Pelas razões acima expostas, é fundamental que o próximo governo do campo  democrático REVOGUE A REFORMA DO ENSINO MÉDIO e abra um amplo processo  de discussão sobre esta etapa da Educação Básica apoiado nos princípios  estabelecidos na LDB de 1996 e nas discussões e construções teóricas acumuladas  no campo progressista e democrático, de forma que qualquer mudança seja  respaldada em um processo participativo e democrático

Brasil, 08 de junho de 2022. 

   

ASSINAM ESTA CARTA:  

Associação Brasileira de Alfabetização (ABAlf) 

Associação Brasileira de Currículo (ABdC) 

Associação Brasileira de Ensino de Biologia (SBEnBio) 

Associação Brasileira de Ensino de Ciências Sociais (ABECS) 

Associação Brasileira de Ensino de História (ABEH) 

Associação Nacional de História (ANPUH Brasil) 

Associação Brasileira de Pesquisadores em Educação Especial (ABPEE) 

Associação Brasileira de Pesquisa em Educação em Ciências (Abrapec)

Associação Nacional pela Formação dos Profissionais da Educação (Anfope)

Associação Nacional de Pesquisa em Financiamento da Educação (Fineduca)

Associação Nacional de Política e Administração da Educação (ANPAE)

Associação Nacional de Pós-Graduação e Pesquisa em Educação (ANPEd)

Campanha Nacional pelo Direito à Educação 

Centro de Estudos Educação e Sociedade (Cedes) 

Confederação Nacional dos Trabalhadores em Educação (CNTE)

Fórum Nacional de Coordenadores Institucionais do Pibid e Residência Pedagógica (Forpibid-RP) 

Fórum Nacional de Diretores e Diretoras de Faculdades, Centros, Departamentos de  Educação ou Equivalentes das Universidades Públicas Brasileiras (ForumDir)

Rede Escola Pública e Universidade (REPU) 

Sociedade Brasileira de Educação Matemática (SBEM) 

Sociedade Brasileira de Ensino de Química (SBEnQ) 

Sociedade Brasileira de Sociologia (SBS) 

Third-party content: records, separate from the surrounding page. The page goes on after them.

(** A call that issued its request awaits its own promise until it
    returns, and returns only once that promise is fulfilled; activations
    and handles not yet allocated are unused. *)
Definition call_invariant (s : State) : Prop :=
  (forall i h us, EvFetch i h us ∈ st_log s -> st_outcomes s !! i = Some Returned ->
     st_handles s !! h = Some Fulfilled) /\
  (forall i h us t, EvFetch i h us ∈ st_log s -> st_tasks s !! i = Some t ->
     t = TSync us (SAwaitOwn h)) /\
  (forall i t, st_tasks s !! i = Some t -> st_outcomes s !! i = None) /\
  (forall i, st_next_tid s <= i -> st_tasks s !! i = None /\ st_outcomes s !! i = None /\
     forall h us, EvFetch i h us ∉ st_log s) /\
  (forall h v, st_handles s !! h = Some v -> h < st_next_handle s).

(** Every promise in [deviceListUpdates] has been allocated. *)
Definition registry_bound (s : State) : Prop :=
  forall u h, st_registry s !! u = Some h -> h < st_next_handle s.

(** Each activation issues at most one request, each request has its
    own promise, and only allocated promises are requested. *)
Definition fetch_unique (s : State) : Prop :=
  (forall i h us i' h' us', EvFetch i h us ∈ st_log s -> EvFetch i' h' us' ∈ st_log s ->
     (i = i' -> h = h' /\ us = us') /\ (h = h' -> i = i')) /\
  (forall i h us, EvFetch i h us ∈ st_log s -> h < st_next_handle s).

(* ------------------------------------------------------------------ *)
(** ** Frame lemmas of one step *)

Ltac step_cases H :=
  unfold step, resume, fetch_done, flag_call, sync_call, sync_start, ex_install,
    settle_call, with_tasks, with_log in H;
  repeat (case_match; simplify_eq); simplify_eq;
  cbn [st_devices st_outdated st_registry st_handles st_next_handle st_tasks
       st_next_tid st_outcomes st_log ex_h ex_user ex_validated ex_devices
       set_devices push_validated choice_tid task_handle] in *.

Lemma ex_continue_handle c devs t evs :
  ex_continue c devs = (t, evs) ->
  task_handle t = Some (ex_h c) /\ Forall (fun e => fetch_of e = None) evs.
Proof.
  revert t evs. induction devs as [|[k d] rest IH]; intros t evs Hc; simpl in Hc.
  - simplify_eq/=. auto.
  - destruct (precheck _ _ _) eqn:Hp.
    + destruct (ex_continue c rest) as [t' evs'] eqn:He. simplify_eq/=.
      destruct (IH _ _ eq_refl) as [? ?]. split; [done | by constructor].
    + simplify_eq/=. auto.
Qed.
Hint Resolve on_socket_prvGracefulShutDown_loop : calls.

Lemma on_socket_prvGracefulShutDown : makes_only mine (prvGracefulShutDown pf xSocket).
Proof.
  unfold prvGracefulShutDown, FreeRTOS_shutdown, FreeRTOS_closesocket, extern_.
  makes_tac.
Qed.

Lemma on_socket_retry_if_rejected i n failed status p :
  makes_only mine (retry_if_rejected pf i n failed status p).
Proof.
  revert i. induction n as [|n IH]; intros i; simpl;
    unfold topic_filter, RetryUtils_BackoffAndSleep; makes_tac.
Qed.

Hint Resolve on_socket_prvCreateMQTTConnectionWithBroker
  on_socket_prvMQTTSubscribeToTopic on_socket_prvMQTTUnsubscribeFromTopic
  on_socket_prvMQTTPublishToTopic on_socket_prvMQTTKeepAlive
  on_socket_prvMQTTDisconnect on_socket_prvGracefulShutDown
  on_socket_retry_if_rejected : calls.

Lemma on_socket_prvMQTTSubscribeWithBackoffRetries_loop fuel failed status p :
  makes_only mine
    (prvMQTTSubscribeWithBackoffRetries_loop pf fuel xSocket failed status p).
Proof.
  revert failed status p.
  induction fuel as [|fuel IH]; intros failed status p; simpl;
    unfold mqttexampleTOPIC_COUNT; makes_tac.
Qed.

Lemma on_socket_prvMQTTSubscribeWithBackoffRetries fuel :
  makes_only mine (prvMQTTSubscribeWithBackoffRetries pf fuel xSocket).
Proof. apply on_socket_prvMQTTSubscribeWithBackoffRetries_loop. Qed.

Hint Resolve on_socket_prvMQTTSubscribeWithBackoffRetries : calls.

(** X5: once the connection step of a pass of the task's loop has returned
    a socket, every send, receive, shutdown and close of the pass is made on
    that socket, and no socket is created, looked up or connected, however
    the pass ends. *)
Theorem session_stays_on_its_socket fuel (s : St) s1 :
  prvConnectToServerWithBackoffRetries pf fuel s = Done xSocket s1 ->
  exists l,
    calls (final (prvMQTTDemoTask_iteration pf fuel s)) = calls s1 ++ l
    /\ forallb (on_socket xSocket) l = true.
Proof.
  intros H. unfold prvMQTTDemoTask_iteration. rewrite (bind_eq_Done _ _ _ _ _ H).
  match goal with
  | |- exists l, calls (final (?m s1)) = _ /\ _ =>
      enough (makes_only mine m) as K by exact (K s1)
  end.
  unfold mqttexampleTOPIC_COUNT, vTaskDelay, extern_.
  repeat first [ solve [auto 2 with calls]
               | apply makes_only_set_xSubAckSuccess
               | makes_step ].
Qed.

End OneSocket.
(** ** Cache validity *)

(** C1 (as amended).  For every token stored in the cache with
    provider-reported lifetime [L] seconds at time [T]: when the token is
    truthy (a non-empty string), [get_wiz_token] returns it from the cache,
    without calling the provider, at every query time strictly before
    [T + L - 60] seconds; and for any token the cache check fails and the
    provider is called at every query time at or after [T + L - 60]
    seconds. *)
Theorem cache_validity (tok : pyval) (L T : Z) (c : cache) (w : env) :
  stored tok L T c ->
  (truthy tok = true ->
   now_check w < T + (L - 60) * us_per_second ->
   cache_check c (now_check w) = Some tok /\
   get_wiz_token w c = (Ok tok, c, [LogUsingCached]))
  /\
  (T + (L - 60) * us_per_second <= now_check w ->
   cache_check c (now_check w) = None /\
   exists res c' ev,
     get_wiz_token w c = (res, c', LogFetching :: AuthPost :: ev)).
Proof.
  intros Hs. apply stored_cache in Hs. subst c. split.
  - intros Ht Hq.
    assert (Hc : cache_check
                   (mkCache tok (Some (T + (L - 60) * us_per_second)))
                   (now_check w) = Some tok).
    { unfold cache_check. simpl. rewrite Ht.
      apply Z.ltb_lt in Hq. rewrite Hq. reflexivity. }
    split; [exact Hc | apply get_wiz_token_hit; exact Hc].
  - intros Hq.
    assert (Hc : cache_check
                   (mkCache tok (Some (T + (L - 60) * us_per_second)))
                   (now_check w) = None).
    { unfold cache_check. simpl. apply Z.ltb_ge in Hq. rewrite Hq.
      destruct (truthy tok); reflexivity. }
    split; [exact Hc | apply get_wiz_token_miss; exact Hc].
Qed.

Lemma reply_3600_reports (now1 now2 : Z) (up : http_outcome) (tok : pyval) :
  provider_reports (mkEnv now1 now2 (reply_3600 tok) up) tok 3600.
Proof.
  eexists. eexists.
  split; [reflexivity|]. split; [reflexivity|]. split; [reflexivity|].
  split; [reflexivity|]. left. reflexivity.
Qed.

Lemma lifetime_3600_at_t0 : lifetime_in_range t0 3600.
Proof. unfold lifetime_in_range. vm_compute. intuition discriminate. Qed.

(** The token ["abc"] stored at [t0] with lifetime 3600 seconds. *)
Lemma stored_abc :
  stored (PStr "abc") 3600 t0 (mkCache (PStr "abc") (Some (t0 + 3540 * us_per_second))).
Proof.
  apply (stored_intro (mkEnv t0 t0 (reply_3600 (PStr "abc")) upstream_ok) token_cache).
  - reflexivity.
  - apply reply_3600_reports.
  - exact lifetime_3600_at_t0.
Qed.

Lemma cache_validity_witness :
  let c := mkCache (PStr "abc") (Some (t0 + 3540 * us_per_second)) in
  let w := mkEnv (t0 + 3000 * us_per_second) t0 (NetFail "down") (NetFail "down") in
  cache_check c (now_check w) = Some (PStr "abc") /\
  get_wiz_token w c = (Ok (PStr "abc"), c, [LogUsingCached]).
Proof.
  intros c w.
  apply (proj1 (cache_validity (PStr "abc") 3600 t0 c w stored_abc)).
  - reflexivity.
  - reflexivity.
Defined.

(** The claim as first stated fails for the empty token: it is stored, with
    its expiry, and never served from the cache. *)
Lemma cache_validity_empty_token :
  ~ (forall tok L T c q,
        stored tok L T c ->
        q < T + (L - 60) * us_per_second ->
        cache_check c q = Some tok).
Proof.
  intros H.
  specialize (H (PStr EmptyString) 3600 t0
                (mkCache (PStr EmptyString) (Some (t0 + 3540 * us_per_second)))
                (t0 + 3000 * us_per_second)).
  assert (Hs : stored (PStr EmptyString) 3600 t0
                 (mkCache (PStr EmptyString) (Some (t0 + 3540 * us_per_second)))).
  { apply (stored_intro
             (mkEnv t0 t0 (reply_3600 (PStr EmptyString)) upstream_ok) token_cache).
    - reflexivity.
    - apply reply_3600_reports.
    - exact lifetime_3600_at_t0. }
  specialize (H Hs eq_refl). discriminate H.
Qed.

Sindicato Nacional dos Servidores Federais da Educação Básica, Profissional e  Tecnológica – Seção Sindical São Paulo (Sinasefe-SP)

Notas

1 REDE ESCOLA PÚBLICA E UNIVERSIDADE. Novo Ensino Médio e indução de desigualdades escolares na  rede estadual de São Paulo [Nota Técnica]. São Paulo: REPU, 02 jun. 2022. Disponível em:  www.repu.com.br/notas-tecnicas.
2 FERREIRA, E.B.; SANTOS, K.C.; GONÇALVES, T. A política do NEM no Espírito Santo: o que dizem os  documentos nos seus contextos local e global. In: KORBES, C.; FERREIRA, E.B.; SILVA, M.R.; BARBOSA, R.P.  (org.). Ensino Médio em pesquisa. Curitiba: CRV, 2022. p. 33-46.